SEBIHWY - Editorial

PROBLEM LINK:

Contest
Practice

Author: Istvan Nagy
Tester: Kevin Atienza
Translators: Sergey Kulik (Russian), Team VNOI (Vietnamese) and Hu Zecong (Mandarin)
Editorialist: Kevin Atienza

DIFFICULTY:

Cakewalk

PREREQUISITES:

Ad hoc

PROBLEM:

Sebi and his father are in a car, and they want to guess the speed of another car. Both cars travel at a constant speed, and the second is faster than the first car. There are markers on the highway every 50 meters.

They start a timer at the instant at which their car and the other car are parallel to each other. After T seconds, they observe that both the cars are next to some markers and the number of markers between them is D - 1. The speed of Sebi’s father’s car is S.

Sebi and his father guess that the speed is SG and FG, respectively. Determine who has the better guess.

QUICK EXPLANATION:

The correct speed of the other car is S_{\text{other}} := S + \frac{180D}{T}, in the right units. (Be careful: This speed isn’t necessarily an integer.) Thus:

  • If |SG - S_{\text{other}}| < |FG - S_{\text{other}}|, the answer is SEBI.
  • If |SG - S_{\text{other}}| > |FG - S_{\text{other}}|, the answer is FATHER.
  • If |SG - S_{\text{other}}| = |FG - S_{\text{other}}|, the answer is DRAW.

EXPLANATION:

To answer the problem, we need to compute the speed of the other car exactly. Let’s denote that speed by S_{\text{other}}, in kph. If we can do this, then answering the problem boils down to computing which one has the “better guess”: we compute the “error” of Sebi’s and his father’s guess as:

  • S_{\text{err}} = |SG - S_{\text{other}}|
  • F_{\text{err}} = |FG - S_{\text{other}}|

Then:

  • If S_{\text{err}} < F_{\text{err}}, the answer is SEBI.
  • If S_{\text{err}} > F_{\text{err}}, the answer is FATHER.
  • If S_{\text{err}} = F_{\text{err}}, the answer is DRAW.
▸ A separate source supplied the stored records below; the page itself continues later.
Lemma sortByTime_sorted_id l : StronglySorted byTime l → sortByTime l = l.
Proof.
  induction 1 as [|e l Hs IH Hall]; [done|]. simpl. rewrite IH.
  by apply insertByTime_front.
Qed.

Lemma filter_none {A} (P : A → Prop) `{!∀ x, Decision (P x)} (l : list A) :
  Forall (λ x, ¬ P x) l → filter P l = [].
Proof.
  induction 1 as [|x l Hx _ IH]; [done|]. rewrite filter_cons.
  by rewrite decide_False.
Qed.

Lemma filter_all {A} (P : A → Prop) `{!∀ x, Decision (P x)} (l : list A) :
  Forall P l → filter P l = l.
Proof.
  induction 1 as [|x l Hx _ IH]; [done|]. rewrite filter_cons.
  rewrite decide_True by done. by rewrite IH.
Qed.

(** Sorting after a push on a sorted list puts the new record behind the
    records that are not slower. *)
Lemma sortByTime_snoc old e :
  StronglySorted byTime old →
  sortByTime (old ++ [e])
  = filter (λ o, time o ≤ time e) old ++ e :: filter (λ o, time e < time o) old.
Proof.
  induction 1 as [|o l Hs IH Hall]; [done|].
  change (sortByTime ((o :: l) ++ [e])) with (insertByTime o (sortByTime (l ++ [e]))).
  rewrite IH. rewrite !filter_cons.
  destruct (decide (time o ≤ time e)) as [Hle|Hgt].
  - rewrite decide_False by lia. simpl. apply insertByTime_front.
    apply Forall_app. split; [|constructor].
    + apply Forall_forall. intros x [_ Hx]%list_elem_of_filter.
      rewrite Forall_forall in Hall. by apply Hall.
    + done.
    + apply Forall_forall. intros x [_ Hx]%list_elem_of_filter.
      rewrite Forall_forall in Hall. by apply Hall.
  - rewrite decide_True by lia.
    rewrite (filter_none (λ o0, time o0 ≤ time e)), (filter_all (λ o0, time e < time o0)).
    + simpl. rewrite decide_False by done. f_equal. by apply insertByTime_front.
    + eapply Forall_impl; [done|]. unfold byTime. intros x Hx. simpl. lia.
    + eapply Forall_impl; [done|]. unfold byTime. intros x Hx. simpl. lia.
Qed.

Lemma recordsOk_withRecord e old :
  StronglySorted byTime old → (∀ o, o ∈ old → 0 ≤ time o ≤ 999) →
  0 ≤ time e ≤ 999 → recordsOk (withRecord e old).
Proof.
  intros Hsorted Hold He. unfold withRecord. rewrite <- sortByTime_snoc by done.
  split_and!.
  - pose proof (sortByTime_Permutation (old ++ [e])) as Hperm.
    destruct (sortByTime (old ++ [e])) as [|x l] eqn:Hs; [|done].
    apply Permutation_nil_l in Hperm. by destruct old.
  - rewrite length_take. unfold LEADERBOARD_LIMIT. lia.
  - apply StronglySorted_take, sortByTime_sorted.
  - intros x Hx%subseteq_take. rewrite sortByTime_Permutation in Hx.
    apply elem_of_app in Hx as [Hx|Hx%list_elem_of_singleton]; [auto|by subst].
Qed.

Section RecordWinProofs.
Variable trim : JSString → JSString.

(** X22. On a well-formed leaderboard, [recordWin] with a time in
    [0, 999] changes only the records under the key of the
    configuration: the new record is put behind every record that is not
    slower and the five fastest are kept, so that a record that ties with
    the fifth place does not enter a full list.  The leaderboard stays
    well formed. *)
Theorem recordWin_keeps_the_fastest nick config t store :
  storeOk store → 0 ≤ t ≤ 999 →
  recordWin trim nick (getConfigKey config) t store
  = <[getConfigKey config :=
        withRecord (mkEntry (normalizeNickname trim (Some (JStr nick))) t)
          (default [] (store !! getConfigKey config))]> store ∧
  storeOk (recordWin trim nick (getConfigKey config) t store) ∧
  (∀ old, store !! getConfigKey config = Some old →
     length old = LEADERBOARD_LIMIT → (∀ o, o ∈ old → time o ≤ t) →
     recordWin trim nick (getConfigKey config) t store = store).
Proof.
  intros Hok Ht.
  set (key := getConfigKey config).
  set (e := mkEntry (normalizeNickname trim (Some (JStr nick))) t).
  set (old := default [] (store !! key)).
  assert (StronglySorted byTime old ∧ ∀ o, o ∈ old → 0 ≤ time o ≤ 999) as [Hsorted Hold].
  { unfold old. destruct (store !! key) as [l|] eqn:Hl; simpl.
    - destruct (Hok key l Hl) as (_ & _ & ? & ?). done.
    - split; [constructor|]. by intros o ?%not_elem_of_nil. }
  assert (recordWin trim nick key t store = <[key := withRecord e old]> store) as Heq.
  { unfold recordWin, assignKey. rewrite decide_False by apply getConfigKey_not_proto.
    fold key old e. unfold withRecord. by rewrite sortByTime_snoc. }
  split; [done|]. split.
  - rewrite Heq. intros k entries Hk.
    destruct (decide (k = key)) as [->|Hne].
    + rewrite lookup_insert_eq in Hk. simplify_eq. by apply recordsOk_withRecord.
    + rewrite lookup_insert_ne in Hk by done. by eapply Hok.
  - intros l Hl Hlen Hall. rewrite Heq. apply insert_id.
    unfold old. rewrite Hl. simpl. unfold withRecord.
    rewrite (filter_all (λ o, time o ≤ time e)).
    + rewrite take_app_length'; [done|]. done.
    + apply Forall_forall. intros o Ho. simpl. by apply Hall.
Qed.
End RecordWinProofs.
Computing S_{\text{other}}

We know how fast the first car travels, and that the second car is faster. Thus, we only need to know exactly how much faster the second car is than the first.

They start out in the same place, and then after T seconds, they end up next to some markers. Since there are D - 1 markers between them, it means that after T seconds, the cars are 50D meters away from each other. But the speeds of the cars are constant, which means this completely determines how much faster the second one is. Specifically, the second one is exactly \frac{50D}{T} meters per second faster than the first!
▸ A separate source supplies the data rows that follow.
(** * primesieve: the API, the EratMedium engine and the segmented sieve

    A shallow embedding of [src/primesieve/api.cpp], of [EratMedium.cpp]
    and of the callbacks of [PrimeSieve.h] that fill a vector, with the
    statements of the specification proved (or refuted) on it, and with
    further laws of the code.  The parts of the program that these files
    call but that are not among the sources (the wheel tables, the other
    two engines, the segment driver, the parallel sieve) are modelled from
    the specification; each such definition says so.

    Conventions.  C++ unsigned 64-bit values are [Z] with the wrap-around
    written out ([wrap64]); [int] values are [Z].  A [std::vector] and the
    sieve buffer are lists read with stdpp's lookup [!!] and updated with
    its insert; an access outside the container is undefined behaviour in
    C++ and an explicit error here.  The vectors that the callbacks fill
    carry their capacity, and their allocations can fail.  Loops whose termination depends on
    the wheel table take a fuel argument; running out of it is an error of
    its own, and sufficient fuel is exhibited where a claim needs a
    result.

    The file has two parts: the definitions, then the facts. *)

From Stdlib Require Import ZArith List Lia Bool Znumtheory String Sorted.
From stdpp Require Import base list.

Open Scope Z_scope.

(** ** Machine integers *)

Definition wrap64 (x : Z) : Z := x mod 2 ^ 64.

Definition is_u64 (x : Z) : Prop := 0 <= x < 2 ^ 64.

(** ** Results of fallible code *)

Inductive error : Type :=
| EmptyVector      (* primes_[0] or primes_.back() on an empty vector *)
| SieveOutOfBounds (* sieve[multipleIndex] outside the buffer *)
| WheelOutOfBounds (* WHEEL[wheelIndex] outside the table *)
| AssertionFailed  (* a failed assert() *)
| OutOfFuel        (* the model ran out of fuel; no C++ counterpart *)
| primesieve_error (what : string)
| stop_primesieve  (* the exception by which a callback ends the sieve *)
| bad_alloc        (* std::bad_alloc *)
| length_error.    (* std::length_error *)

Inductive result (A : Type) : Type :=
| Ok (a : A)
| Err (e : error).
Arguments Ok {A} a.
Arguments Err {A} e.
Using this, and the fact that the first car has speed S kph, we can simply add them to compute the speed of the second car, S_{\text{other}}. But we can’t simply add them, because they are in different units! In order to add them properly and compare with SG and FG, we need to convert \frac{50D}{T} meters per second into kph. This can be done as follows:

\frac{\text{$50D$ m}}{\text{$T$ sec}} = \frac{\text{$50D$ m}}{\text{$T$ sec}} \frac{\text{$60$ sec}}{\text{$1$ min}} \frac{\text{$60$ min}}{\text{$1$ hr}} \frac{\text{$1$ km}}{\text{$1000$ m}} = \frac{\text{$180D$ km}}{\text{$T$ hr}}

This means that the second car is exactly S_{\text{other}} := S + \frac{180D}{T} kph.

Here’s an implementation: (in Python 3)

from fractions import Fraction as F
def solve():
    s, sg, fg, d, t = map(int, input().strip().split())
    actual = s + F(d*50*60*60, t*1000)
    sdist = abs(sg - actual)
    fdist = abs(fg - actual)
    return 'SEBI' if sdist < fdist else 'FATHER' if sdist > fdist else 'DRAW'


for cas in range(int(input())):
    print(solve())

Other possible problems

Here are a few possible bugs:

  • We need to divide \frac{180D}{T} exactly. This means the data type for S_{\text{other}} should not be an integer. You could use, for example, float or double. (The solution above uses fractions.) An alternative is to scale the speeds by T, so that they all become integers.

  • Even if you use a double, you might still get an issue if you write your code as follows: double S_other = 180*D / T; This is because even though S_other is a double, D and T might not be, so 180 * D / T might round off unexpectedly. To avoid this, you can

    • declare D and T to be doubles, or
    • use casting ((double) 180 * D / T), or
    • simply write it as 180.0 * D / T. Note that D / T * 180.0 might still fail. (Why?)

Time Complexity:

O(1)

AUTHOR’S AND TESTER’S SOLUTIONS:

setter
tester

https://www.codechef.com/viewsolution/12125743

what was wrong with this solution then???

Simple roundoff to this easy qn killed my 1 n half hour.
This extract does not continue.